Ultima considerazione è che, con quanto detto, se si intendesse percorrere la strada degli altri Paesi avanzati, si rischierebbe di impegnarsi su un tema sul quale non siamo in possesso di analoghe competenze.

E’ mia convinzione invece, che un recupero della situazione italiana post Covid sia da giocarsi su un cambiamento che, pur essendo quanto mai complesso e impegnativo, è comunque alla nostra portata. Il cambiamento ha come aspetti centrali:

  1. la vocazione tipicamente italiana verso la piccola dimensione e verso l’intraprendenza del pioniere, figura autonoma determinata, da aggiornare sulle nuove evoluzioni manageriali e sulle tecnologie, ma molto orientato a fare e a concentrarsi sulle priorità. Determinato a raggiungere obiettivi difficili, carismatico, non influenzabile da chi vuol tirare da un’altra parte. Ciò ricordando le vecchie e le ancora attuali nicchie.
  2. L’impatto eccezionale delle tecnologie e le sue risultanze esponenziali con effetti drammatici sul fabbisogno aziendale degli organici.
  3. La necessità di trasferire via via le risorse dalle Industrie penalizzate a settori che potrebbero fiorire, attinenti alla bellezza geografica italiana, oggi molto poco sfruttata.                            
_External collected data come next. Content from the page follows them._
Definition Open (path : string) (fl mode : Z) : io K (Result File error_code) :=
  let* fd := ring_openat path fl mode in
  ret (if fd <? 0 then Err (system_error (- fd)) else Ok (mkFile fd)).

Definition ReadAt (len off : Z) (f : File) : io K (Z * bytes) :=
  if fd_ f <? 0 then ret (- EBADF, []) else ring_read (fd_ f) (Z.min len UINT_MAX) off.

Definition WriteAt (buf : bytes) (len off : Z) (f : File) : io K Z :=
  if fd_ f <? 0 then ret (- EBADF) else ring_write (fd_ f) buf (Z.min len UINT_MAX) off.

Definition Fsync (fl : Z) (f : File) : io K Z :=
  if fd_ f <? 0 then ret (- EBADF) else ring_fsync (fd_ f) fl.

Definition Close (f : File) : io K (Z * File) :=
  if fd_ f <? 0 then ret (- EBADF, f) else
  let* r := ring_close (fd_ f) in ret (r, mkFile (-1)).

(** [data]: the bytes read so far; the rest of the vector is still zero. *)
Fixpoint ReadAll_loop (fuel : nat) (fd file_size total_read : Z) (data : bytes) : io K (option (Result bytes error_code)) :=
  if total_read <? file_size then
    match fuel with
    | O => ret None
    | S fuel =>
        let* (n, buf) := ring_read fd (Z.min (file_size - total_read) UINT_MAX) total_read in
        if n =? 0 then ret (Some (Ok data))
        else if n <? 0 then ret (Some (Err (system_error (- n))))
        else ReadAll_loop fuel fd file_size (to_size (total_read + n)) (data ++ take_z n buf)
    end
  else ret (Some (Ok data)).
Aggiungo alcune considerazioni a quanto esposto sugli aspetti centrali:

  • Occorre richiamare l’attenzione sulla previsione di J.K.GALBRAITH del secolo scorso,  riguardante l’alternanza del successo tra le Aziende grandi, quelle di “piano”, quelle che praticano l’economia di scala denominate “le balene” che, con la loro potenza finanziaria e le competenze specialistiche schiacciano quelle piccole, e quelle “di mercato” da lui denominate “i pescecani”,  le aziende snelle e agili che, come i pescecani, sono capaci di sgusciare negli interstizi lasciati liberi dalle balene. Il successo, in questa alternanza tra balene e pescecani, mette in risalto la cultura di ciascuna che, degenerando nel tempo, cristallizza i propri difetti. Da qui l’espressione “il bello è grande” e “il bello è piccolo”.
  • Il pioniere è una figura che è diffusa proporzionalmente a quanto sono diffuse le piccole aziende anche in quelle piccolissime.
  • La dimensione limitata è coerente con la logica del “distretto”, rieditato come sistema impresa università-cultura locale-territorio.
  • C’è un richiamo al genius loci dove conta la bellezza, il gusto, la terra che, uniti alla tecnologia e alla remotizzazione di alcune funzioni, possono dare risalto alla proposta paese.
  • E’ sempre nel confronto tra settori diversi che si può avere innovazione: è possibile prevedere uno spostamento delle risorse esuberanti ad altri settori dalle Industrie più penalizzate dalla crisi.
  • l’Italia è lungi da far crescere la propria bellezza geografica con i servizi di supporto, salvo per alcune rare zone: potrebbe migliorare moltissimo l’attrazione verso il turismo con il contributo di confacenti servizi qualità e costi.
  • E’ una trasformazione enorme e dobbiamo fare in fretta con opportuni e ficcanti progetti, perché il rischio è che molte aziende in crisi scompaiano a breve.
  • Ci deve aiutare un ripensamento e una riformulazione della produttività, dal semplice o semplicistico rapporto tra misura dell’output e la quantità delle risorse umane impiegate.
  • E’ necessario conferire al numeratore un’espressione più vicina al reale valore per il cliente, limitando il denominatore il più possibile alle risorse primarie, quelle cioè deputate direttamente a produrre; occorre a questo proposito un’attenzione profonda agli studi specifici in corso su come esprimere e valutare la produttività.
  • Sta emergendo nel confronto tra le varie aziende e la loro produttività, che la piccola azienda è produttiva quanto la grande, se non migliore.
  • E’ necessario cimentarsi, mi ripeto, in alcune micro rivoluzioni organizzative e tecnologiche nella direzione del modello Lean e della scalarità tecnologica esponenziale.
  • Nel caso di un’azienda grande è possibile ricorrere ad un frazionamento in più divisioni, costituendo in ciascuna una situazione gestita con lo Smart Working.
  • E’ possibile costituire un’unità poliaziendale di H.R. che, lavorando a distanza, possa assistere i “pionieri” nel cambiamento anche sul piano della formazione al Management moderno.